After a short rest at the hotel, we headed off to Paquito's in Cerro Baron for Las Onces - a light pre-dinner snack of treats, quiches, and coffee. Paqui is a friend of Lana's from a previous trip - a tenderhearted, sweet caring soulmate for Lana and one who seems to make that instant emotional connection with others, us included. Paqui lives with her daughter Pamela and her granddaughter Loredo - Pamela's husband is in the US and they are still trying to figure out where that is all headed - but for now they make a delightful trio. Loredo, age 10, introduced me to her two turtles - Lolito and Lolita! Pamela, taking classes at a cooking school, prepared the onces - little pastries, quiches, and breads - each one perfectly formed and ready for presentation at a formal table - beautiful and delicious! What a fun time we all had with some folks who obviously care for Lana and Ignacio!

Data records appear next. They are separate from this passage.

(** * Programmatic tool client: registry, dispatch and agentic run loop

    A shallow embedding of [src/Research/programmatic_tool_client.py] and the
    properties of its tool registry, its dispatcher [_execute_tool] and its
    run loop [run].

    Modelling conventions.
    - Python dictionaries read by the code are records whose keys are optional
      fields: [d.get(k, default)] is a [match] on the field, [d[k]] raises
      [KeyError] when the field is absent.  A key that is present holds a
      value of the type the transport gives it (a string, an integer, a list
      of blocks); the [caller] of an invocation may also hold [None], and
      [expires_at] holds a string, a datetime object or [None].
    - Python integers are unbounded: [Z].
    - The outside world (the model transport, the state the handlers act on,
      the clock) is an abstract type [World] threaded through every call; a
      computation is a function [World -> result A * World].
    - Library functions ([json.dumps], [datetime.fromisoformat],
      [datetime.now]) are parameters of the development.
    - Exceptions are values; [except Exception] catches exactly those whose
      class derives from [Exception].
    - Console output ([print]) is not part of the model. *)

From Stdlib Require Import String Ascii List ZArith Lia Bool DecimalString.
Import ListNotations.
Open Scope string_scope.
Open Scope Z_scope.

Set Warnings "-register-all".
(** Appending the next cell of row [i]. *)
Lemma setCell_tableau (m : matrix) (i j v : nat) :
  tableau a b i j m -> (i <= List.length a)%nat ->
  v = prefixDistance a b i j ->
  tableau a b i (S j) (setCell m i j v).
Proof.
  intros (Hlen & Habove & [Hrl Hrv] & Hbelow) Hi Hv. unfold setCell.
  assert (Hrow : (j <= List.length (nth i m []))%nat) by lia.
  split; [|split; [|split]].
  - rewrite arraySet_length by lia. lia.
  - intros r Hr. rewrite nth_arraySet_other by lia.
    now apply Habove.
  - rewrite nth_arraySet_same by lia. split.
    + rewrite arraySet_length by lia. lia.
    + intros c Hc. destruct (Nat.eq_dec c j) as [->|Hne].
      * now rewrite nth_arraySet_same by lia.
      * rewrite nth_arraySet_other by lia. apply Hrv. lia.
  - intros r Hr Hr'. rewrite nth_arraySet_other by lia. now apply Hbelow.
Qed.

(** The first loop: one row per character of [a], each with its index. *)
Lemma initRows_spec (n k : nat) :
  fold_left (fun m i => arraySet [] m i [i]) (seq k n)
            (map (fun i => [i]) (seq 0 k)) =
  map (fun i => [i]) (seq 0 (k + n)).
Proof.
  revert k. induction n as [|n IH]; intro k.
  - now rewrite Nat.add_0_r.
  - cbn [seq fold_left]. unfold arraySet at 2.
    rewrite length_map, length_seq, Nat.ltb_irrefl, Nat.sub_diag.
    cbn [repeat app].
    replace (map (fun i => [i]) (seq 0 k) ++ [[k]])
      with (map (fun i : nat => [i]) (seq 0 (S k)))
      by now rewrite seq_S, map_app.
    rewrite IH. f_equal. f_equal. lia.
Qed.

Lemma tableau_initRows :
  tableau a b 0 1 (map (fun i => [i]) (seq 0 (S (List.length a)))).
Proof.
  assert (Hnth : forall r, (r <= List.length a)%nat ->
            nth r (map (fun i => [i]) (seq 0 (S (List.length a)))) [] = [r]).
  { intros r Hr.
    rewrite (nth_indep _ [] [0%nat])
      by (rewrite length_map, length_seq; lia).
    pose proof (map_nth (fun i : nat => [i]) (seq 0 (S (List.length a)))
                  0%nat r) as E.
    cbn beta in E. rewrite E, seq_nth by lia. reflexivity. }
  assert (Hrow : forall r, (r <= List.length a)%nat -> rowFilled a b r 1 [r]).
  { intros r Hr. split; [reflexivity|]. intros c Hc.
    replace c with 0%nat by lia. cbn. now rewrite prefixDistance_col0. }
  split; [|split; [|split]].
  - now rewrite length_map, length_seq.
  - intros r Hr. lia.
  - rewrite Hnth by lia. apply Hrow. lia.
  - intros r _ Hr. rewrite Hnth by lia. now apply Hrow.
Qed.
(** X16: the task name.  When it can be formed it is the lowered corpus
    name behind the prefix [ctc-], so corpora with the same lowered name
    share their task name, hence the tags of what [log_records] logs.  For
    a corpus name that is all ASCII it is four characters longer than the
    name, free of upper-case ASCII letters, and unchanged by lowering it
    once more.  (Beyond ASCII [str.lower] can change the length.) *)
Theorem task_name_lower_case (me me' : @DownstreamExpert Frame PFrame) t :
  _get_task_name me = Ok t ->
  exists name,
    Config.name (corpus me) = Some name /\
    t = "ctc-" +:+ lower name /\
    (forall name', Config.name (corpus me') = Some name' ->
       lower name' = lower name -> _get_task_name me' = Ok t) /\
    (is_ascii name = true ->
     t = "ctc-" +:+ ascii_lower name /\
     String.length t = (4 + String.length name)%nat /\
     Forall (fun c => is_upper c = false) (list_ascii_of_string t) /\
     lower t = t).
Proof.
  unfold _get_task_name. rsteps.
  destruct (Config.name (corpus me)) as [name|]; [|discriminate].
  intros [= <-]. exists name. split; [reflexivity|]. split; [reflexivity|].
  split; [intros name' -> ->; reflexivity|].
  intros Hascii.
  assert (Hl : lower name = ascii_lower name)
    by (unfold lower; rewrite Hascii; reflexivity).
  rewrite Hl. split; [reflexivity|].
  split; [rewrite ctc_prefix; cbn [String.length]; rewrite ascii_lower_length;
          reflexivity|].
  split; [rewrite ctc_prefix; cbn [list_ascii_of_string];
          repeat (constructor; [reflexivity|]); apply ascii_lower_no_upper|].
  assert (Ht : is_ascii ("ctc-" +:+ ascii_lower name) = true).
  { rewrite ctc_prefix. unfold is_ascii. cbn [list_ascii_of_string forallb].
    apply ascii_lower_is_ascii in Hascii. unfold is_ascii in Hascii.
    rewrite Hascii. reflexivity. }
  unfold lower. rewrite Ht, !ctc_prefix. cbn [ascii_lower].
  rewrite ascii_lower_idempotent. reflexivity.
Qed.

(** ** Padding and transposition *)

Lemma take_padded {A} (v : A) m l :
  zip_with (fun n row => take (Z.to_nat n) row) (map len l)
           (map (fun s => s ++ replicate (m - length s) v) l) = l.
Proof.
  induction l as [|s l IH]; cbn [map zip_with]; [reflexivity|].
  rewrite IH. unfold len. rewrite Nat2Z.id, take_app_length. reflexivity.
Qed.

(** X17: padding loses nothing.  Cutting each row of the padded batch at
    the length [forward] records for it gives back the sequences of the
    batch, so the padded labels together with [labels_len], as the loss
    receives them, determine the label sequences; and every entry of a row
    from its recorded length on is the padding value. *)
Theorem right_pad_round_trip {A} (v : A) (sequences : list (list A)) :
  zip_with (fun n row => take (Z.to_nat n) row) (map len sequences)
           (right_pad v sequences) = sequences /\
  (forall i s row (j : nat), sequences !! i = Some s ->
     right_pad v sequences !! i = Some row ->
     (length s <= j < max_len sequences)%nat -> row !! j = Some v).
Proof.
  split; [apply take_padded|].
  intros i s row j Hs Hrow Hj.
  rewrite (right_pad_lookup v sequences i s Hs) in Hrow. injection Hrow as <-.
  rewrite lookup_app_r by lia. apply lookup_replicate_2. lia.
Qed.

Lemma transpose_cons {A} (row r : list A) rest :
  transpose (row :: r :: rest) = zip_with cons row (transpose (r :: rest)).
Proof. reflexivity. Qed.

Lemma transpose_spec {A} (n : nat) (t : list (list A)) :
  t <> [] -> Forall (fun row => length row = n) t ->
  length (transpose t) = n /\
  Forall (fun col => length col = length t) (transpose t) /\
  (forall i j, transpose t !! j ≫= (.!! i) = t !! i ≫= (.!! j)).
Proof.
  induction t as [|row rest IH]; [contradiction|]. intros _ Hrows.
  apply Forall_cons in Hrows as [Hrow Hrest].
  destruct rest as [|r rest].
  - cbn [transpose]. split; [rewrite length_map; exact Hrow|]. split.
    + apply Forall_forall. intros col Hcol. apply list_elem_of_In in Hcol.
      apply in_map_iff in Hcol as (x & <- & _). reflexivity.
    + intros i j. rewrite list_lookup_fmap.
      destruct (row !! j) as [x|] eqn:Hx; cbn.
      * destruct i as [|i]; cbn; [rewrite Hx; reflexivity|].
        destruct i; reflexivity.
      * destruct i as [|i]; cbn; [rewrite Hx; reflexivity|].
        destruct i; reflexivity.
  - destruct (IH ltac:(discriminate) Hrest) as (Hlen & Hcols & Hlook).
    rewrite transpose_cons. set (tr := transpose (r :: rest)) in *. clearbody tr.
    split; [rewrite length_zip_with; lia|]. split.
    + apply Forall_forall. intros col Hcol.
      apply elem_of_lookup_zip_with in Hcol as (j & x & c & -> & _ & Hc).
      cbn [length]. f_equal.
      rewrite Forall_forall in Hcols. apply Hcols.
      eapply list_elem_of_lookup_2, Hc.
    + intros i j. rewrite lookup_zip_with.
      destruct (row !! j) as [x|] eqn:Hx; cbn.
      * destruct (tr !! j) as [c|] eqn:Hc; cbn.
        -- destruct i as [|i]; cbn; [rewrite Hx; reflexivity|].
           specialize (Hlook i j). rewrite Hc in Hlook. exact Hlook.
        -- apply lookup_lt_Some in Hx. apply lookup_ge_None in Hc. lia.
      * destruct i as [|i]; cbn; [rewrite Hx; reflexivity|].
        specialize (Hlook i j).
        apply lookup_ge_None in Hx.
        rewrite (lookup_ge_None_2 tr j) in Hlook by lia. exact Hlook.
Qed.
Definition save_record (env : Env) (update : Update)
    (code phone comment category_name employee_name : str) (responsible_id : Z)
    (department : string) (w : World) : World :=
  match find_contact_by_phone env phone with
  | None =>
      reply_text_to (u "❗ Клієнт не знайдений у CRM") (Some ReplyKeyboardRemove) w
  | Some contact =>
      let w1 := create_task env (ct_id contact) category_name comment responsible_id w in
      let '(record_id, w2) :=
        add_record (env_store_fault env) (env_now env) (from_user_id update)
                   code phone comment department w1 in
      match record_id with
      | Some _ =>
          let client_name := strip (ct_name contact ++ u " " ++ ct_last_name contact) in
          reply_text_to (u "✅ Запис збережено: " ++ category_name ++ u " – " ++ client_name)
                        (Some ReplyKeyboardRemove) w2
      | None =>
          reply_text_to (u "⚠ Помилка збереження у БД, але задача у Bitrix створена")
                        (Some ReplyKeyboardRemove) w2
      end
  end.

Definition affirmative_replies : list str := [u "так"; u "yes"; u "y"; u "да"].

Definition handle_duplicate_confirmation (env : Env) (update : Update)
    (user_data : gmap string value) (w : World) : gmap string value * World :=
  let response := lower (strip (text update)) in
  let user_data := <["awaiting_duplicate_confirmation"%string := VBool false]> user_data in
  let w' :=
    if bool_decide (response ∈ affirmative_replies) then
      match user_data !! "pending_record"%string with
      | Some (VPending pending) =>
          save_record env update (p_code pending) (p_phone pending) (p_comment pending)
                      (p_category_name pending) (p_employee_name pending)
                      (p_responsible_id pending) (p_department pending) w
      | _ => w
      end
    else reply_text_to (u "❌ Операція скасована") (Some ReplyKeyboardRemove) w in
  (∅, w').

Definition handle_message (env : Env) (update : Update)
    (user_data : gmap string value) (w : World) : gmap string value * World :=
  match get_department_by_chat_id (chat_id update) with
  | None => (user_data, w)
  | Some department =>
      if truthy (user_data !! "awaiting_duplicate_confirmation"%string)
      then handle_duplicate_confirmation env update user_data w
      else
        let '(parsed, w) :=
          parse_message (env_now env) (env_now env) (text update) department w in
        match parsed with
        | None => (user_data, w)
        | Some (code, phone, comment) =>
            match get_category_by_code code department w with
            | None =>
                (user_data, reply_text_to (u "❌ Невідома категорія: " ++ code) None w)
            | Some category =>
                let category_name := c_name category in
                let '(employee_name, responsible_id) :=
                  match get_employee_by_telegram_id (from_user_id update) department w with
                  | Some employee => (e_name employee, e_bitrix_id employee)
                  | None => (from_user_full_name update, RESPONSIBLE_ID)
                  end in
                let is_duplicate :=
                  check_duplicate_record (env_now env) (from_user_id update)
                                         code phone department 5 w in
                if is_duplicate then
                  let user_data :=
                    <["awaiting_duplicate_confirmation"%string := VBool true]> user_data in
                  let user_data :=
                    <["pending_record"%string :=
                        VPending {| p_code := code; p_phone := phone; p_comment := comment;
                                    p_category_name := category_name;
                                    p_employee_name := employee_name;
                                    p_responsible_id := responsible_id;
                                    p_department := department |}]> user_data in
                  (user_data,
                   reply_text_to
                     (u "⚠️ Ви вже записували категорію " ++ code
                      ++ u " для цього клієнта менше 5 хв тому." ++ [10] ++ u "Продовжити?")
                     (Some (ReplyKeyboardMarkup [[u "Так"; u "Ні"]])) w)
                else
                  (user_data,
                   save_record env update code phone comment category_name employee_name
                               responsible_id department w)
            end
        end
  end.

(** ** Employee onboarding *)

Definition ADMIN_TELEGRAM_IDS : list Z := [727013047; 458757059; 8183276948]%Z.

Definition is_admin (user_id : Z) : bool := bool_decide (user_id ∈ ADMIN_TELEGRAM_IDS).
(** X7: a fixed-rate comparison never refines.  Whenever
    [FracMinHashComparison] is constructed, with or without a [cmp_scaled]
    override, the resolved [cmp_scaled] is at least the [scaled] of either
    sketch (an override below it makes [downsample] raise), the two
    normalised sketches have the same [scaled], and they hold no hash the
    originals do not hold. *)
Theorem frac_comparison_never_refines m1 m2 ia cs thr ci conf self :
  FracMinHashComparison_new m1 m2 ia cs thr ci conf = Ok self →
  ∃ s d1 d2,
    cmp_scaled self = Some s ∧ mh1_cmp self = Some d1 ∧ mh2_cmp self = Some d2
    ∧ N.max (MinHash.scaled m1) (MinHash.scaled m2) ≤ s
    ∧ MinHash.scaled d1 = MinHash.scaled d2
    ∧ dom (MinHash.hashes d1) ⊆ dom (MinHash.hashes m1)
    ∧ dom (MinHash.hashes d2) ⊆ dom (MinHash.hashes m2).
Proof.
  intros (d1 & d2 & Hk & H1 & H2 & Hc & ->)%FracMinHashComparison_new_ok.
  exists (resolved_scaled m1 m2 cs), d1, d2.
  apply is_compatible_agree in Hc as (_ & _ & Hsc).
  pose proof (downsample_scaled_ok _ _ _ H1) as (_ & Hs1 & _ & _).
  pose proof (downsample_scaled_ok _ _ _ H2) as (_ & Hs2 & _ & _).
  pose proof (downsample_keeps _ _ _ _ H1) as (_ & _ & _ & Hsub1).
  pose proof (downsample_keeps _ _ _ _ H2) as (_ & _ & _ & Hsub2).
  apply subseteq_dom in Hsub1, Hsub2.
  destruct (prepared_fields ia m1) as (_ & Hps1 & _ & _ & Hpd1).
  destruct (prepared_fields ia m2) as (_ & Hps2 & _ & _ & Hpd2).
  rewrite Hps1 in Hs1. rewrite Hps2 in Hs2.
  rewrite Hpd1 in Hsub1. rewrite Hpd2 in Hsub2.
  rewrite !hashes_dom. repeat split; try done. lia.
Qed.

Lemma frac_comparison_never_refines_witness :
  ∃ s d1 d2,
    cmp_scaled frac_example = Some s
    ∧ mh1_cmp frac_example = Some d1 ∧ mh2_cmp frac_example = Some d2
    ∧ N.max (MinHash.scaled rate10) (MinHash.scaled rate20) ≤ s
    ∧ MinHash.scaled d1 = MinHash.scaled d2
    ∧ dom (MinHash.hashes d1) ⊆ dom (MinHash.hashes rate10)
    ∧ dom (MinHash.hashes d2) ⊆ dom (MinHash.hashes rate20).
Proof.
  exact (frac_comparison_never_refines _ _ _ _ _ _ _ _
           frac_example_constructed).
Defined.

(** X8: a fixed-size comparison never refines.  Whenever
    [NumMinHashComparison] is constructed, with or without a [cmp_num]
    override, the resolved [cmp_num] is at most the [num] of either sketch
    (an override above it makes [downsample] raise), both normalised sketches
    have exactly that [num], and they hold no hash the originals do not
    hold. *)
Theorem num_comparison_never_refines m1 m2 ia cn self :
  NumMinHashComparison_new m1 m2 ia cn = Ok self →
  ∃ n d1 d2,
    cmp_num self = Some n ∧ mh1_cmp self = Some d1 ∧ mh2_cmp self = Some d2
    ∧ n ≤ N.min (MinHash.num m1) (MinHash.num m2)
    ∧ MinHash.num d1 = n ∧ MinHash.num d2 = n
    ∧ dom (MinHash.hashes d1) ⊆ dom (MinHash.hashes m1)
    ∧ dom (MinHash.hashes d2) ⊆ dom (MinHash.hashes m2).
Proof.
  intros (d1 & d2 & Hk & H1 & H2 & _ & ->)%NumMinHashComparison_new_ok.
  exists (resolved_num m1 m2 cn), d1, d2.
  pose proof (downsample_num_ok _ _ _ H1) as (_ & Hn1 & Hd1 & _).
  pose proof (downsample_num_ok _ _ _ H2) as (_ & Hn2 & Hd2 & _).
  pose proof (downsample_keeps _ _ _ _ H1) as (_ & _ & _ & Hsub1).
  pose proof (downsample_keeps _ _ _ _ H2) as (_ & _ & _ & Hsub2).
  apply subseteq_dom in Hsub1, Hsub2.
  destruct (prepared_fields ia m1) as (Hpn1 & _ & _ & _ & Hpd1).
  destruct (prepared_fields ia m2) as (Hpn2 & _ & _ & _ & Hpd2).
  rewrite Hpn1 in Hn1. rewrite Hpn2 in Hn2.
  rewrite Hpd1 in Hsub1. rewrite Hpd2 in Hsub2.
  rewrite !hashes_dom. repeat split; try done. lia.
Qed.

Lemma num_comparison_never_refines_witness :
  ∃ n d1 d2,
    cmp_num num_example = Some n
    ∧ mh1_cmp num_example = Some d1 ∧ mh2_cmp num_example = Some d2
    ∧ n ≤ N.min (MinHash.num size500) (MinHash.num size2)
    ∧ MinHash.num d1 = n ∧ MinHash.num d2 = n
    ∧ dom (MinHash.hashes d1) ⊆ dom (MinHash.hashes size500)
    ∧ dom (MinHash.hashes d2) ⊆ dom (MinHash.hashes size2).
Proof.
  exact (num_comparison_never_refines _ _ _ _ _ num_example_constructed).
Defined.

Lemma fixed_rate_agree m1 m2 :
  fixed_rate m1 → fixed_rate m2 → kinds_agree m1 m2 = true.
Proof.
  intros [Hs1 _] [Hs2 _]. apply kinds_agree_same_kind. by right.
Qed.

Lemma fixed_size_agree m1 m2 :
  fixed_size m1 → fixed_size m2 → kinds_agree m1 m2 = true.
Proof.
  intros [Hn1 _] [Hn2 _]. apply kinds_agree_same_kind. by left.
Qed.

(** X9: for two fixed-rate sketches and no [cmp_scaled] override, the
    default resolution can always be downsampled to: construction succeeds
    when the sketches agree on [ksize] and [moltype], and raises the
    "incompatible sketches" [TypeError] otherwise, whatever their rates. *)
Theorem frac_default_construction m1 m2 ia thr ci conf :
  fixed_rate m1 → fixed_rate m2 →
  (same_identity m1 m2 →
   is_ok (FracMinHashComparison_new m1 m2 ia None thr ci conf) = true)
  ∧ (¬ same_identity m1 m2 →
     FracMinHashComparison_new m1 m2 ia None thr ci conf
     = Raise (TypeError msg_incompatible)).
Proof.
  intros Hr1 Hr2. pose proof (fixed_rate_agree _ _ Hr1 Hr2) as Hk.
  destruct Hr1 as [_ Hn1], Hr2 as [_ Hn2].
  destruct (prepared_fields ia m1) as (Hpn1 & Hps1 & Hpk1 & Hpm1 & _).
  destruct (prepared_fields ia m2) as (Hpn2 & Hps2 & Hpk2 & Hpm2 & _).
  set (s := N.max (MinHash.scaled m1) (MinHash.scaled m2)).
  destruct (downsample_scaled_succeeds (prepared ia m1) s) as [d1 H1];
    [congruence | rewrite Hps1; lia |].
  destruct (downsample_scaled_succeeds (prepared ia m2) s) as [d2 H2];
    [congruence | rewrite Hps2; lia |].
  pose proof (downsample_keeps _ _ _ _ H1) as (_ & Hk1 & Hm1 & _).
  pose proof (downsample_keeps _ _ _ _ H2) as (_ & Hk2 & Hm2 & _).
  pose proof (downsample_scaled_ok _ _ _ H1) as (_ & _ & _ & Hd1).
  pose proof (downsample_scaled_ok _ _ _ H2) as (_ & _ & _ & Hd2).
  assert (Hiff : MinHash.is_compatible d1 d2 = true ↔ same_identity m1 m2).
  { rewrite is_compatible_iff. unfold same_identity.
    rewrite Hk1, Hk2, Hm1, Hm2, Hpk1, Hpk2, Hpm1, Hpm2, Hd1, Hd2. tauto. }
  split.
  - intros Hid%Hiff.
    by rewrite (FracMinHashComparison_new_intro _ _ _ None _ _ _ _ _
                  Hk H1 H2 Hid).
  - intros Hid. unfold FracMinHashComparison_new.
    rewrite FracMinHashComparison_init_run. cbn zeta.
    cbn [resolved_scaled]. fold s.
    rewrite (check_compatibility_and_downsample_run
               (BaseMinHashComparison_fields m1 m2 ia) []
               None (Some s) _ _ d1 d2 Hk eq_refl H1 H2).
    cbn zeta. destruct (MinHash.is_compatible d1 d2); [| done].
    exfalso. by apply Hid, Hiff.
Qed.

It was during this time that I offered my toast - un brindis - for the new couple. By the tears all around I could tell that it was appreciated not just by Lana and Ignacio but the others as well.
Las Onces, by the way, gets its name from, as the story goes, the homemade liquor in the days of prohibition that was served at this hour, whose name is comprised of eleven letters.
While waiting to load into our car for the ride back to downtown Valparaiso Paqui asked about my children - presenting the first opportunity to answer that question in Spanish. My answer about Missy - ella ha fallecito - she has passed away - was difficult, to say the least. Hard enough in English, all the more in Spanish. Bless her heart, Paqui was so sympathetic and kind, that even without the emotional clues from me - me paying so much attention to the language itself - she provided the emotional cover for the news I was conveying. I did not realize then that the next day I would have another opportunity, with the pastor and Ignacio at the church, to convey the same message. In that case, I used a different phrase - he perdido mi hija - I have lost my daughter - and in that case, again there was great empathy on their part and tears on all of our parts as the message was told. It seems, not unexpectedly, that the loss of a child is a cross-cultural deeply heartfelt wound.